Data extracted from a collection
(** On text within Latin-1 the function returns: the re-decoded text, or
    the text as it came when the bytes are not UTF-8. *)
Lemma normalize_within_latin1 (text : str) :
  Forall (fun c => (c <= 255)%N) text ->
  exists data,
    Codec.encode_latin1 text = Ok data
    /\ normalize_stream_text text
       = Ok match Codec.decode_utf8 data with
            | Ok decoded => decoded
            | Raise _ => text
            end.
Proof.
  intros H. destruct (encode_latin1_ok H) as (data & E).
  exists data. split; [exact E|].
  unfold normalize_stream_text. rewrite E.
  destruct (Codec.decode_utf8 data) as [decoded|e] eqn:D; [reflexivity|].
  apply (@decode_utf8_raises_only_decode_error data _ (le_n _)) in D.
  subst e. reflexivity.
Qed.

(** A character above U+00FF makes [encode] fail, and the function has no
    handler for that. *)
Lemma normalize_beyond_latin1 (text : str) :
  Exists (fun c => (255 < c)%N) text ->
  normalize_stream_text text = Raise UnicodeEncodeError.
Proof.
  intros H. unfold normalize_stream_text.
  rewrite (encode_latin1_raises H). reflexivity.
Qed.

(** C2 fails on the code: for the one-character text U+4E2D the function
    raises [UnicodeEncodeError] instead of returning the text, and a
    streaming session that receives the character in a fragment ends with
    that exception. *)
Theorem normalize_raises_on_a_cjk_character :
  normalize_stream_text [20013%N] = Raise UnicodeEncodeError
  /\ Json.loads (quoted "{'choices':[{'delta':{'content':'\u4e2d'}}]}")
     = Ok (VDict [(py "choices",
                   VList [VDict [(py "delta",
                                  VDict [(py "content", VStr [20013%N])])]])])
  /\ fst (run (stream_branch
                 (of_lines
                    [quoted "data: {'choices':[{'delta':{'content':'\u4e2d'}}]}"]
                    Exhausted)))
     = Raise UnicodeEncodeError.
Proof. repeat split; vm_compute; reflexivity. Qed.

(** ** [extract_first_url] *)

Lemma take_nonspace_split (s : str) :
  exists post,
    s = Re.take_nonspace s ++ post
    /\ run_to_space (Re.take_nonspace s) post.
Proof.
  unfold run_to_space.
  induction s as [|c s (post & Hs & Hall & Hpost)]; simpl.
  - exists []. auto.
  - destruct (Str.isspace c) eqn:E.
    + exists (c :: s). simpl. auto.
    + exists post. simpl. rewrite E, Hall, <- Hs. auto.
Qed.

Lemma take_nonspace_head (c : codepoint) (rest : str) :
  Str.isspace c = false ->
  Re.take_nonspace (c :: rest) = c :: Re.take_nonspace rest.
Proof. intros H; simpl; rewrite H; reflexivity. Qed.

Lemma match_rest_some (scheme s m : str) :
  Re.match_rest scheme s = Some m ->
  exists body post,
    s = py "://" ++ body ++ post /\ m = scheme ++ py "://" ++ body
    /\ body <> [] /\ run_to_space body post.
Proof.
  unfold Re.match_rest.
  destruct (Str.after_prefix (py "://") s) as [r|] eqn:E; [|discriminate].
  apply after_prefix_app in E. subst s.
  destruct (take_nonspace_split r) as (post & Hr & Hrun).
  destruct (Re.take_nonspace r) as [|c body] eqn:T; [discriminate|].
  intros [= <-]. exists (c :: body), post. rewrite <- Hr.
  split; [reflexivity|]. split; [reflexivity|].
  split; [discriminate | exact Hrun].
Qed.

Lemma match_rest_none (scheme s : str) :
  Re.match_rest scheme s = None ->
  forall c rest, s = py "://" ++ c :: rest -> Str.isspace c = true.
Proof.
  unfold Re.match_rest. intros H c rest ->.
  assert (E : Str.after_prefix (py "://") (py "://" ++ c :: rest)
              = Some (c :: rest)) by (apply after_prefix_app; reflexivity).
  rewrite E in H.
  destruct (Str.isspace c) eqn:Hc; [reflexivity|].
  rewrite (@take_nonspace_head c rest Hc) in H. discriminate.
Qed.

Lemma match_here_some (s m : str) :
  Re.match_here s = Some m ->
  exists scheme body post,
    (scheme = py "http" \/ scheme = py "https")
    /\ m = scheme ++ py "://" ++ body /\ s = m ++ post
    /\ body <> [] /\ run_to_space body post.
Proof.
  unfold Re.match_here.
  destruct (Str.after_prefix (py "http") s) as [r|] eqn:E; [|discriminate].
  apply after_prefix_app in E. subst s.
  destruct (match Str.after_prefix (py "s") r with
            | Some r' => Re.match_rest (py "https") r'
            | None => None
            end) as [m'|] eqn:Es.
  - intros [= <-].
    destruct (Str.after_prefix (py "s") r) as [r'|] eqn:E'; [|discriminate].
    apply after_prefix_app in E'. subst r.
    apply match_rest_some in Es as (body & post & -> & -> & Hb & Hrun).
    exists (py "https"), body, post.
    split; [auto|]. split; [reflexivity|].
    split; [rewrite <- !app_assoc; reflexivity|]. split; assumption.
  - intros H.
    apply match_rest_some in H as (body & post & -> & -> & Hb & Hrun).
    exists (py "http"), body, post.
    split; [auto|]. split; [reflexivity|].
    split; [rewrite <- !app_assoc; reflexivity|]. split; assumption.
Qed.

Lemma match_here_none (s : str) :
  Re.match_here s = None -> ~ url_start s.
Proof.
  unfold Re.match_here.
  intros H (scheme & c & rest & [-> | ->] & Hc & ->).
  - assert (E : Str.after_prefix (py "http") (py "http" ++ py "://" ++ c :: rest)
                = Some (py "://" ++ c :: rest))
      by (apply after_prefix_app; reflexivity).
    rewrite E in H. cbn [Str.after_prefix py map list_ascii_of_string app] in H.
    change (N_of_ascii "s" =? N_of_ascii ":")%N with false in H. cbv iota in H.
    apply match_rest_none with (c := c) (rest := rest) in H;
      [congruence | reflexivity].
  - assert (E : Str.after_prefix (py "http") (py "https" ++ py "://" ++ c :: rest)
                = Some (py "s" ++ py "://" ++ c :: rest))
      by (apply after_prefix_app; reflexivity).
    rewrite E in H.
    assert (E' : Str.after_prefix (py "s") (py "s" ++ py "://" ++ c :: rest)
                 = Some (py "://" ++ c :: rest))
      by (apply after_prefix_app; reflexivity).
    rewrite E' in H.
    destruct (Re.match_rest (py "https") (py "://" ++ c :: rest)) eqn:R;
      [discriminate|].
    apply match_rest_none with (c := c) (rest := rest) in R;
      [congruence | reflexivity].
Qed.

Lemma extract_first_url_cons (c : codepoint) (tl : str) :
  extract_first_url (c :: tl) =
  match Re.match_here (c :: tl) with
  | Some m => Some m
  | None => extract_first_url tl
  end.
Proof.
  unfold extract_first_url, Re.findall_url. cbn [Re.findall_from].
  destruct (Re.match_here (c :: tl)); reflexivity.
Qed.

_The problem_:
Copy the stretch of the records above that runs from the line with "- destruct (Str.isspace c) eqn:E." through the line with "- intros [= <-].". Both end lines belong in the copy, and nothing else does.

_Solution to the problem_:
  - destruct (Str.isspace c) eqn:E.
    + exists (c :: s). simpl. auto.
    + exists post. simpl. rewrite E, Hall, <- Hs. auto.
Qed.

Lemma take_nonspace_head (c : codepoint) (rest : str) :
  Str.isspace c = false ->
  Re.take_nonspace (c :: rest) = c :: Re.take_nonspace rest.
Proof. intros H; simpl; rewrite H; reflexivity. Qed.

Lemma match_rest_some (scheme s m : str) :
  Re.match_rest scheme s = Some m ->
  exists body post,
    s = py "://" ++ body ++ post /\ m = scheme ++ py "://" ++ body
    /\ body <> [] /\ run_to_space body post.
Proof.
  unfold Re.match_rest.
  destruct (Str.after_prefix (py "://") s) as [r|] eqn:E; [|discriminate].
  apply after_prefix_app in E. subst s.
  destruct (take_nonspace_split r) as (post & Hr & Hrun).
  destruct (Re.take_nonspace r) as [|c body] eqn:T; [discriminate|].
  intros [= <-]. exists (c :: body), post. rewrite <- Hr.
  split; [reflexivity|]. split; [reflexivity|].
  split; [discriminate | exact Hrun].
Qed.

Lemma match_rest_none (scheme s : str) :
  Re.match_rest scheme s = None ->
  forall c rest, s = py "://" ++ c :: rest -> Str.isspace c = true.
Proof.
  unfold Re.match_rest. intros H c rest ->.
  assert (E : Str.after_prefix (py "://") (py "://" ++ c :: rest)
              = Some (c :: rest)) by (apply after_prefix_app; reflexivity).
  rewrite E in H.
  destruct (Str.isspace c) eqn:Hc; [reflexivity|].
  rewrite (@take_nonspace_head c rest Hc) in H. discriminate.
Qed.

Lemma match_here_some (s m : str) :
  Re.match_here s = Some m ->
  exists scheme body post,
    (scheme = py "http" \/ scheme = py "https")
    /\ m = scheme ++ py "://" ++ body /\ s = m ++ post
    /\ body <> [] /\ run_to_space body post.
Proof.
  unfold Re.match_here.
  destruct (Str.after_prefix (py "http") s) as [r|] eqn:E; [|discriminate].
  apply after_prefix_app in E. subst s.
  destruct (match Str.after_prefix (py "s") r with
            | Some r' => Re.match_rest (py "https") r'
            | None => None
            end) as [m'|] eqn:Es.
  - intros [= <-].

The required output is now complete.